Lemma walk_sound (src : cell) (fuel : nat) :
  forall stack seen g g',
    edges_sound grid points p g ->
    (forall s n, In (s, n) stack ->
       0 <= s /\ (s = 0 -> n = src) /\
       (s <> 0 -> corridor grid points p src n s)) ->
    walk fuel grid points p src stack seen g = Ok g' ->
    edges_sound grid points p g'.
Proof.
  induction fuel as [|fuel IH]; intros stack seen g g' Hg Hst;
    destruct stack as [|[steps n] stack']; simpl;
    try (intros H; inversion H; subst; assumption); try discriminate.
  destruct (Hst steps n (or_introl eq_refl)) as [H0 [Hz Hnz]].
  assert (Hst' : forall s m, In (s, m) stack' ->
            0 <= s /\ (s = 0 -> m = src) /\
            (s <> 0 -> corridor grid points p src m s))
    by (intros s m Hin; apply (Hst s m); right; assumption).
  destruct (negb (steps =? 0) && cell_in n points) eqn:E.
  - apply andb_true_iff in E. destruct E as [E1 _].
    apply negb_true_iff, Z.eqb_neq in E1.
    destruct (add_edge g src n steps) as [g1|e] eqn:Ha; simpl; [|discriminate].
    apply IH; [|assumption].
    intros a b w Hw.
    destruct (add_edge_weight g g1 src n steps a b w Ha Hw)
      as [[-> [-> ->]]|Hold]; [apply Hnz; assumption | apply Hg; assumption].
  - destruct (nxt_cells grid p n) as [cells|e] eqn:Hc; simpl; [|discriminate].
    destruct (push_unseen steps cells (stack', seen)) as [stack'' seen'] eqn:Hp.
    apply push_unseen_spec in Hp. destruct Hp as [Hp1 _].
    apply IH; [assumption|].
    intros s m Hin. destruct (Hp1 s m Hin) as [Hold|[-> [Hm _]]];
      [apply Hst'; assumption|].
    split; [lia|]. split; [lia|]. intros _.
    assert (Hstep : step grid p n m) by (exists cells; auto).
    destruct (Z.eq_dec steps 0) as [Hs|Hs].
    + subst steps. rewrite (Hz eq_refl) in Hstep.
      apply corridor_first. assumption.
    + apply corridor_next with (c := n); [apply Hnz; assumption | | assumption].
      apply andb_false_iff in E. destruct E as [E|E].
      * apply negb_false_iff, Z.eqb_eq in E. contradiction.
      * apply cell_in_not_In. assumption.
Qed.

========================================================================

EXERCISE GOAL: From the very first line of the data through the line with "- destruct (nxt_cells" in it, please reproduce each line exactly and output nothing more.

TASK SOLUTION:
Lemma walk_sound (src : cell) (fuel : nat) :
  forall stack seen g g',
    edges_sound grid points p g ->
    (forall s n, In (s, n) stack ->
       0 <= s /\ (s = 0 -> n = src) /\
       (s <> 0 -> corridor grid points p src n s)) ->
    walk fuel grid points p src stack seen g = Ok g' ->
    edges_sound grid points p g'.
Proof.
  induction fuel as [|fuel IH]; intros stack seen g g' Hg Hst;
    destruct stack as [|[steps n] stack']; simpl;
    try (intros H; inversion H; subst; assumption); try discriminate.
  destruct (Hst steps n (or_introl eq_refl)) as [H0 [Hz Hnz]].
  assert (Hst' : forall s m, In (s, m) stack' ->
            0 <= s /\ (s = 0 -> m = src) /\
            (s <> 0 -> corridor grid points p src m s))
    by (intros s m Hin; apply (Hst s m); right; assumption).
  destruct (negb (steps =? 0) && cell_in n points) eqn:E.
  - apply andb_true_iff in E. destruct E as [E1 _].
    apply negb_true_iff, Z.eqb_neq in E1.
    destruct (add_edge g src n steps) as [g1|e] eqn:Ha; simpl; [|discriminate].
    apply IH; [|assumption].
    intros a b w Hw.
    destruct (add_edge_weight g g1 src n steps a b w Ha Hw)
      as [[-> [-> ->]]|Hold]; [apply Hnz; assumption | apply Hg; assumption].
  - destruct (nxt_cells grid p n) as [cells|e] eqn:Hc; simpl; [|discriminate].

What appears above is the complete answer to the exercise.